The second constraint — if parameter types on given position are related, the names have to be the same.

And the last condition — overloading has to be more than just shuffling the parameter names.

Examples:

def foo(x Int, y String) Void = ...
def foo(x Int, p Point) Void = ...

That’s OK, second parameter has inconsistent naming but neither String is an ancestor of Point nor vice versa.

def foo(x Int, y String) Void = ...
def foo(z IObject, p Point) Void = ...

That’s incorrect. The first parameter has related type (Int is inherited from IObject) so it has to have the same name.

def foo(x Int, y String) Void = ...
def foo(y String, x Int) Void = ...

This is invalid code as well, second form brings nothing else than shuffled parameter names. To fix it you would have to rename one of parameters, or add an extra parameter (or drop overloading of course).
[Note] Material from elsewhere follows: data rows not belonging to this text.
(** C3, amended: if task creation fails inside [js_create_event_handler],
    the call returns [JsResult_failure] and no background task exists; the
    running flag, set to true before the attempt, stays true (so
    [js_event_handler_is_running] subsequently reads true), and the other
    fields of the handler are as they were. *)
Theorem js_create_event_handler_failure created fresh h :
  created <> thrd_success ->
  fst (fst (js_create_event_handler created fresh h)) = JsResult_failure /\
  snd (js_create_event_handler created fresh h) = None /\
  js_event_handler_is_running
    (snd (fst (js_create_event_handler created fresh h))) = true /\
  js (snd (fst (js_create_event_handler created fresh h))) = js h /\
  thread_id (snd (fst (js_create_event_handler created fresh h)))
  = thread_id h.
Proof.
  intros Hc. unfold js_create_event_handler.
  destruct created; [contradiction| | | |]; simpl; repeat split.
Qed.

Lemma js_create_event_handler_failure_witness :
  fst (fst (js_create_event_handler thrd_nomem 9 (mkJsEventHandler 3 5 false)))
  = JsResult_failure /\
  snd (js_create_event_handler thrd_nomem 9 (mkJsEventHandler 3 5 false))
  = None /\
  js_event_handler_is_running
    (snd (fst (js_create_event_handler thrd_nomem 9
                 (mkJsEventHandler 3 5 false)))) = true /\
  js (snd (fst (js_create_event_handler thrd_nomem 9
                  (mkJsEventHandler 3 5 false)))) = 3 /\
  thread_id (snd (fst (js_create_event_handler thrd_nomem 9
                         (mkJsEventHandler 3 5 false)))) = 5.
Proof.
  apply (js_create_event_handler_failure thrd_nomem 9
           (mkJsEventHandler 3 5 false)).
  intros H. discriminate H.
Defined.

(** With [thrd_success] the handler is running and its thread exists. *)
Lemma js_create_event_handler_success fresh h :
  js_create_event_handler thrd_success fresh h
  = (JsResult_success,
     {| js := js h; thread_id := fresh; is_running := true |}, Some fresh).
Proof. reflexivity. Qed.

(** ** Claims about the asynchronously updated state *)

Section AsyncStateClaims.

Implicit Types (a : JsAsyncState) (s out : JsState) (device rest : Device).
This rule may look strange, however I can only hope it is enough for preventing “too much information” surprise… Imagine this rule does not exist, and you have a call of the function “foo”:

foo(5, 'hello');

The compiler resolves this nicely calling first version of “foo”. But then you decide to be 100% accurate, so you add names for parameters:

foo(x : 5, y : 'hello');

In such case being precise would work against you (surprise) — it is impossible for compiler to resolve this call, because there are two functions perfectly matching the call. Shuffling names just bit you.

Resolving the call

During compile time the function candidates are selected in four steps:

  1. all functions with matching name and number of parameters are selected
  2. the number of functions is narrowed down by selecting only those which match parameter names
  3. further filtering — by checking parameter type (formal parameter has to be equal to given argument or has to be ancestor of argument)
  4. the one which is closest to formal parameter types is selected for call

The last step is mysterious a bit so let me explain this step in details — each possible version of overloaded function is processed through the list of type match values. If argument and parameter have exactly the same type we have match — it gives value 0. Otherwise (parameter type is an ancestor of the argument type) it gives value 1. For a function with three parameters we could end up with a list (1,0,1).

Then compiler picks the list which has consistently smaller values than the other lists — i.e. all values are not greater than in compared function (at the same position) and at least one value is strictly less than in compared function (at the same position).

Yes, example! Assume String inherits directly from IObject, and RichString inherits from String. Having overloaded function:

def foo(x RichString, y String, z IObject) Void = ...
def foo(x IObject, y IObject, z String) Void = ...

and a call:

foo(new RichString('hello'), 'world', '!');

we can calculate match values for the types. For the first version of the function “foo” they are (0,0,1) and for the second — (1,1,0).

The call is ambiguous, because none of the versions gives consistently smaller list. Let’s compare those numbers one by one:

0 < 1 
0 < 1 
1 > 0

Because once one list has smaller value, and another time the other list has smaller value we cannot say that one list is consistently smaller than the other.

Note that it does not matter how many values are smaller on the list — position is crucial. In other words you cannot just count zeros and say the first version is closest because it has 2 zeros against 1 zero in second version. Also it does not matter that we have more “specialized” call in case of picking up the first version (RichString).

Those posts are not only a documentation what I’ve done so far, it is also a good check-point to verify presented solution. At first I implemented “closest types” as from left to right comparison, but when writing example I realized it is easy to implement and describe, but it is also a poor choice (the first parameter is no better than the last one) — thus I did it the way big players do. Thank you C# team.